What to produce:
For this exercise, return exactly the lines of the material below that begin at the one with "(** * Thoughtflow" and stop after the one with "From Stdlib Require Import String".

Supplied data:

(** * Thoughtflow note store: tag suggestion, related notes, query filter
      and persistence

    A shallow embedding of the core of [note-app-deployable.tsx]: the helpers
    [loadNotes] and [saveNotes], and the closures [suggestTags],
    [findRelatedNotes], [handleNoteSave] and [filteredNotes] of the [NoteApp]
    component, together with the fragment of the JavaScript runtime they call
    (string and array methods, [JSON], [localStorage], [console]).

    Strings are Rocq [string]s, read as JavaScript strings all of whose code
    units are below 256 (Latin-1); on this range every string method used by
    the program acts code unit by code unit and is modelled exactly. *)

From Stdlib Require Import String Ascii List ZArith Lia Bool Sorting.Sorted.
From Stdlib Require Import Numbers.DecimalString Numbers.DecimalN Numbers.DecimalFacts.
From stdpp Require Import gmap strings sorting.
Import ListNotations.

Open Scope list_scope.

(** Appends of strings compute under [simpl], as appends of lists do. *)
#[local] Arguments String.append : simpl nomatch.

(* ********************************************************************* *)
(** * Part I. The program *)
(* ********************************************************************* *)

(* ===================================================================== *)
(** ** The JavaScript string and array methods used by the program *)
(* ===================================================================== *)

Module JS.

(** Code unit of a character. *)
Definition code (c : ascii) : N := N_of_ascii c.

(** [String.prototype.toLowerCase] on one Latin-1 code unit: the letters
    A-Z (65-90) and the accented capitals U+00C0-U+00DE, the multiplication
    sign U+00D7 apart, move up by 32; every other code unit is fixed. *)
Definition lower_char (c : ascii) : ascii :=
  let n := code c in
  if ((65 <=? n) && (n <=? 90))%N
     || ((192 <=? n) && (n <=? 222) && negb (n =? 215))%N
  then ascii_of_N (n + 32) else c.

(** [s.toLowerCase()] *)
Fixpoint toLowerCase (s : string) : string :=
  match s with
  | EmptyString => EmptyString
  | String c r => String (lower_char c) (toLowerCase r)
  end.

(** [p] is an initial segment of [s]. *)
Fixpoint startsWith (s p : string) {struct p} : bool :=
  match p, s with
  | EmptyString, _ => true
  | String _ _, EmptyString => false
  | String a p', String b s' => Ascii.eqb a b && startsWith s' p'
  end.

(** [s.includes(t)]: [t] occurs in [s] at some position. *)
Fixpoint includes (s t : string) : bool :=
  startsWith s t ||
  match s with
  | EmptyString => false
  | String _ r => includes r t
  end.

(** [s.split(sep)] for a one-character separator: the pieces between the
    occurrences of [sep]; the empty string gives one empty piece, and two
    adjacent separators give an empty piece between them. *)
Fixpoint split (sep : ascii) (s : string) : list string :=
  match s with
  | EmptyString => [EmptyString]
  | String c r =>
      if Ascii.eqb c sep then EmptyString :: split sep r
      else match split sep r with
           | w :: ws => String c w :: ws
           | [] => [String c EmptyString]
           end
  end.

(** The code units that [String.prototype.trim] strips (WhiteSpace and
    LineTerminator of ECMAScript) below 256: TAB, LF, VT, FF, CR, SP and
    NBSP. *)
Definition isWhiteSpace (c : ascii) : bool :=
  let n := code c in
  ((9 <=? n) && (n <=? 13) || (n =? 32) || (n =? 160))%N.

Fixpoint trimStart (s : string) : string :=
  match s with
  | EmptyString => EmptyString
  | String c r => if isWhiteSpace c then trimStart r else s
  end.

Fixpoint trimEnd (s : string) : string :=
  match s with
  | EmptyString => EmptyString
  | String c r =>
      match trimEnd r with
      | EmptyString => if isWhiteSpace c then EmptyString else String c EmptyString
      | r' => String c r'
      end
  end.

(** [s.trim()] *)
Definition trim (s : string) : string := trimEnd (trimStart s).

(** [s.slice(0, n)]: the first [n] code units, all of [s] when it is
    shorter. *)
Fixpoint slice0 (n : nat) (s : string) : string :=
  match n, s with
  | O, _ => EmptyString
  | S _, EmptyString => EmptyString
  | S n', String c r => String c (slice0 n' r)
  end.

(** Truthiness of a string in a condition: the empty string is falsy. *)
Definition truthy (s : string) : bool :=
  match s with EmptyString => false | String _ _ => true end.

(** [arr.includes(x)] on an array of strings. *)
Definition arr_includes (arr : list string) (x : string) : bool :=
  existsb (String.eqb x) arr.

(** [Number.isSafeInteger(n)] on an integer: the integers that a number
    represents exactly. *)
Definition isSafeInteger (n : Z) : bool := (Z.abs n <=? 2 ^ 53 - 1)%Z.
---
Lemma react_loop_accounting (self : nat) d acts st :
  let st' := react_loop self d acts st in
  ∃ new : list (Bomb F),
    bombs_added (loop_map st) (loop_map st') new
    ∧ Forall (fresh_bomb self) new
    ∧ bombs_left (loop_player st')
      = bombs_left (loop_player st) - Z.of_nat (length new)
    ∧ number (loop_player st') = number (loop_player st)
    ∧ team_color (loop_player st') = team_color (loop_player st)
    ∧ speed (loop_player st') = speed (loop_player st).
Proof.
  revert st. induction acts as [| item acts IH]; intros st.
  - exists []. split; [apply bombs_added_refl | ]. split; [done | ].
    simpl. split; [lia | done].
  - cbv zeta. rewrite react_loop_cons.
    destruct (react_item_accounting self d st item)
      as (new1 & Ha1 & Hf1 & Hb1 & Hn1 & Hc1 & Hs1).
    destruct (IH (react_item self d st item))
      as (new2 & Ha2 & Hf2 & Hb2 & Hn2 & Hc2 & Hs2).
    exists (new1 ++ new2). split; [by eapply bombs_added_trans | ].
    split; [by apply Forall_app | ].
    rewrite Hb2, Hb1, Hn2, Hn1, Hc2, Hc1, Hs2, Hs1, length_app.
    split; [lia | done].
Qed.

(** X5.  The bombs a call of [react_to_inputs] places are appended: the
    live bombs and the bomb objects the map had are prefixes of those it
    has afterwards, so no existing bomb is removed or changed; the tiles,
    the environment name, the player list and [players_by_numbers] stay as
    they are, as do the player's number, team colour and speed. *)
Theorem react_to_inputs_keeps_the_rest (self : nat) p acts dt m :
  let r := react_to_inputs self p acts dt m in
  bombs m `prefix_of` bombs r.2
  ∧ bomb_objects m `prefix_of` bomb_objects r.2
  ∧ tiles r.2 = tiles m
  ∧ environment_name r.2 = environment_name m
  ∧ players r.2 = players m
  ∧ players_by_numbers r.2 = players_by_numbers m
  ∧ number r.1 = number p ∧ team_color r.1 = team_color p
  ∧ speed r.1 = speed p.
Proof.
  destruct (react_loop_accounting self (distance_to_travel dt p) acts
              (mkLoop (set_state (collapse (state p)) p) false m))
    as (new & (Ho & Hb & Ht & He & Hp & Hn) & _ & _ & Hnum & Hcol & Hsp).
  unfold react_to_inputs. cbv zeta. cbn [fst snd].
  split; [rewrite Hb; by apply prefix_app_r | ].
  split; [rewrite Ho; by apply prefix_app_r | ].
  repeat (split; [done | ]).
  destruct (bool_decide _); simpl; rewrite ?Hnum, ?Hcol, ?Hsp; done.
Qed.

Task answer:
(** * Thoughtflow note store: tag suggestion, related notes, query filter
      and persistence

    A shallow embedding of the core of [note-app-deployable.tsx]: the helpers
    [loadNotes] and [saveNotes], and the closures [suggestTags],
    [findRelatedNotes], [handleNoteSave] and [filteredNotes] of the [NoteApp]
    component, together with the fragment of the JavaScript runtime they call
    (string and array methods, [JSON], [localStorage], [console]).

    Strings are Rocq [string]s, read as JavaScript strings all of whose code
    units are below 256 (Latin-1); on this range every string method used by
    the program acts code unit by code unit and is modelled exactly. *)

From Stdlib Require Import String Ascii List ZArith Lia Bool Sorting.Sorted.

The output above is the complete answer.